# What is expected
If a line in the material below holds the string "ProjectionShard", tally it, then give the tally alone.

-------- Data to process --------

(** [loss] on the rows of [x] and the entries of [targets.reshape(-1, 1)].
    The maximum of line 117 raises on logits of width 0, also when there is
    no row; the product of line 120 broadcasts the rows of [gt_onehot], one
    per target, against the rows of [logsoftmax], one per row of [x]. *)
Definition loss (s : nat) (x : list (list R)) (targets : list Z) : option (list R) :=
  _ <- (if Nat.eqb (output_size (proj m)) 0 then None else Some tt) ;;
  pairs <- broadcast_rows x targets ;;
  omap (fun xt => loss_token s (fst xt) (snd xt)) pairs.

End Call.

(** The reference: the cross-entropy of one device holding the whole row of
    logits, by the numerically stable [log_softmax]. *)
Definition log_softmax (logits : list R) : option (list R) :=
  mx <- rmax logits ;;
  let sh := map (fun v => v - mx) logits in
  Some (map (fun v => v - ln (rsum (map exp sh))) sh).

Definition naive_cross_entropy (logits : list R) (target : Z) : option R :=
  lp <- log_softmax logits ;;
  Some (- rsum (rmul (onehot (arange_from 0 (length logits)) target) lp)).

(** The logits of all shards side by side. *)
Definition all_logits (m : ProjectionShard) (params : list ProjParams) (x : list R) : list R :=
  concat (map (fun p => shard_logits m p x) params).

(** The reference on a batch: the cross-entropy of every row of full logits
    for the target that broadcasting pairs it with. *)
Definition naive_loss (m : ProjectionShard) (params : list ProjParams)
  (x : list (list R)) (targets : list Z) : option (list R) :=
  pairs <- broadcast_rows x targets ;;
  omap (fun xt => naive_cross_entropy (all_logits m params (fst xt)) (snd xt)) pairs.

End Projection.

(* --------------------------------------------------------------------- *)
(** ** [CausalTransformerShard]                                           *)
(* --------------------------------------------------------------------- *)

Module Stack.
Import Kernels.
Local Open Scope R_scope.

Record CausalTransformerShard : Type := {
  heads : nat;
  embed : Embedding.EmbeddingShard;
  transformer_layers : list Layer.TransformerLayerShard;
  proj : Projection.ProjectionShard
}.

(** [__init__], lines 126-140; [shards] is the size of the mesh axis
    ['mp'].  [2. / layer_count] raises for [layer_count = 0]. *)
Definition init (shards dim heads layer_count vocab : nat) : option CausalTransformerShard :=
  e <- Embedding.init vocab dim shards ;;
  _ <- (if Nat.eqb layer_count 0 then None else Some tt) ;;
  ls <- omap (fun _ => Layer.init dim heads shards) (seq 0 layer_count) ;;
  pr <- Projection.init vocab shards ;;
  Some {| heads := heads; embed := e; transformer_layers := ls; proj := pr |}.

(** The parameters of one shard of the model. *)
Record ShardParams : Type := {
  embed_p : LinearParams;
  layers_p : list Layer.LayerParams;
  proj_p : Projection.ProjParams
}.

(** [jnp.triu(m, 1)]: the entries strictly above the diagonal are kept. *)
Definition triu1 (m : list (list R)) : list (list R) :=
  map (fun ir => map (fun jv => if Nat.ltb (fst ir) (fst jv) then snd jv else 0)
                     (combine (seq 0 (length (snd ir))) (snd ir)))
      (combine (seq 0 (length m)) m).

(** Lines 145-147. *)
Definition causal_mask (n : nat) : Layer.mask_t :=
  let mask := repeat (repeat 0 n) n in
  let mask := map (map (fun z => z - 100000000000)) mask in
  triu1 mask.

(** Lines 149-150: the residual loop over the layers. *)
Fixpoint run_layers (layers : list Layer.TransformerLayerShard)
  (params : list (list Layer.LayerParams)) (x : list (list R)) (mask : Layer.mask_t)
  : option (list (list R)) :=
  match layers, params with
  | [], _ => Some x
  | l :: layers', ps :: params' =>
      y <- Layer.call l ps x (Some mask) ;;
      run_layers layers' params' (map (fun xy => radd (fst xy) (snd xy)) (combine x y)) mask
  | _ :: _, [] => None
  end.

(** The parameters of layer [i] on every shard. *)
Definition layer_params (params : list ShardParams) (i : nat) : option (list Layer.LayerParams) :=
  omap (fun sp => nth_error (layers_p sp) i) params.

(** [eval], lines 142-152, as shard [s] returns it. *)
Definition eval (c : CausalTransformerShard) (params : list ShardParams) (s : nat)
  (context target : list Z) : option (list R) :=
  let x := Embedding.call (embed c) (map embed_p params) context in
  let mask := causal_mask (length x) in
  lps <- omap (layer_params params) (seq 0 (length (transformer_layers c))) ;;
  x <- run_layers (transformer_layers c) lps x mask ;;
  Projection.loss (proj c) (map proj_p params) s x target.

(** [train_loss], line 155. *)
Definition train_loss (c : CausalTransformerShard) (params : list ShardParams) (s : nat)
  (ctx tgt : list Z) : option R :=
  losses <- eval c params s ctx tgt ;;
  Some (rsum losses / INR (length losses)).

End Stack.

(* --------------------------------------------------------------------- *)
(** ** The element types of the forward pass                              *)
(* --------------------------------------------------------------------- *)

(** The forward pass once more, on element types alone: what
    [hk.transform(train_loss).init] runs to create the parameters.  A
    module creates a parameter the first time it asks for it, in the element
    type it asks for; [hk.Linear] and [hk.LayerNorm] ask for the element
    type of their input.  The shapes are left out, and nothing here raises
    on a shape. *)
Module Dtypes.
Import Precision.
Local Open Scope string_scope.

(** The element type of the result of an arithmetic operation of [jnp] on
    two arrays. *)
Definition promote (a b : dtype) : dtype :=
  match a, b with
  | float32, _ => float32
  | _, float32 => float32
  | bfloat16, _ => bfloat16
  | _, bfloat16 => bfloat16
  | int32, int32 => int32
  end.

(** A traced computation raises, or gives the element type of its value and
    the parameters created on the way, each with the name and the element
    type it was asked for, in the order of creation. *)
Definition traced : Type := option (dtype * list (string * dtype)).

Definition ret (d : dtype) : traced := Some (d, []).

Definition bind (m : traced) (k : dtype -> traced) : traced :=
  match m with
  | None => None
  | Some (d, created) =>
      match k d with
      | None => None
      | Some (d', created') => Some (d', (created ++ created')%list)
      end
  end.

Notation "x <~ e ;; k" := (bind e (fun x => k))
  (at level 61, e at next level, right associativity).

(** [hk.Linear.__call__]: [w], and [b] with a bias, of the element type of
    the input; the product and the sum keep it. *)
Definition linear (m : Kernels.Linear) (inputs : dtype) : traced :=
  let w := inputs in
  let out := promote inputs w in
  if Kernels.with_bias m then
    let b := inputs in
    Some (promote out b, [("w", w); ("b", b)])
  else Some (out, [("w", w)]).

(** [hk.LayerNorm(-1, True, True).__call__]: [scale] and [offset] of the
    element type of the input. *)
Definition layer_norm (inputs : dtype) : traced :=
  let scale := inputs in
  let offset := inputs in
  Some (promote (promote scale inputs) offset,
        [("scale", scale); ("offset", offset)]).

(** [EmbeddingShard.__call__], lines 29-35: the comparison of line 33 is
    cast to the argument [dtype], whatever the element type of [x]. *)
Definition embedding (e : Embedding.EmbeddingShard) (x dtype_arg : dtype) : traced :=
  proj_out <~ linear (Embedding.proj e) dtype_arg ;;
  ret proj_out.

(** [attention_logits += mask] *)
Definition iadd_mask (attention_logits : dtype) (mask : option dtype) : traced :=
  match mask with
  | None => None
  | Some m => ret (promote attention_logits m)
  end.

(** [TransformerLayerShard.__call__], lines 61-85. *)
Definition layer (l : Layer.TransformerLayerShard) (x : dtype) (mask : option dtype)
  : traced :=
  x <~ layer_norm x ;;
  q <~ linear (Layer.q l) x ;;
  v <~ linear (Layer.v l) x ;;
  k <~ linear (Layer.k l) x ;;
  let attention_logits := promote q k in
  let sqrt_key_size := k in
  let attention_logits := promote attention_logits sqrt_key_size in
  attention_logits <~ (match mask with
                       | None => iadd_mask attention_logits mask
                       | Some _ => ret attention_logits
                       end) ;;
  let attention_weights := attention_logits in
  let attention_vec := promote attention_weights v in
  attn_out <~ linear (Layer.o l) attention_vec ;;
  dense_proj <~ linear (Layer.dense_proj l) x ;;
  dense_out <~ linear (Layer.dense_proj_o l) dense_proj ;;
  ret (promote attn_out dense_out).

--------

# Response to this exercise
3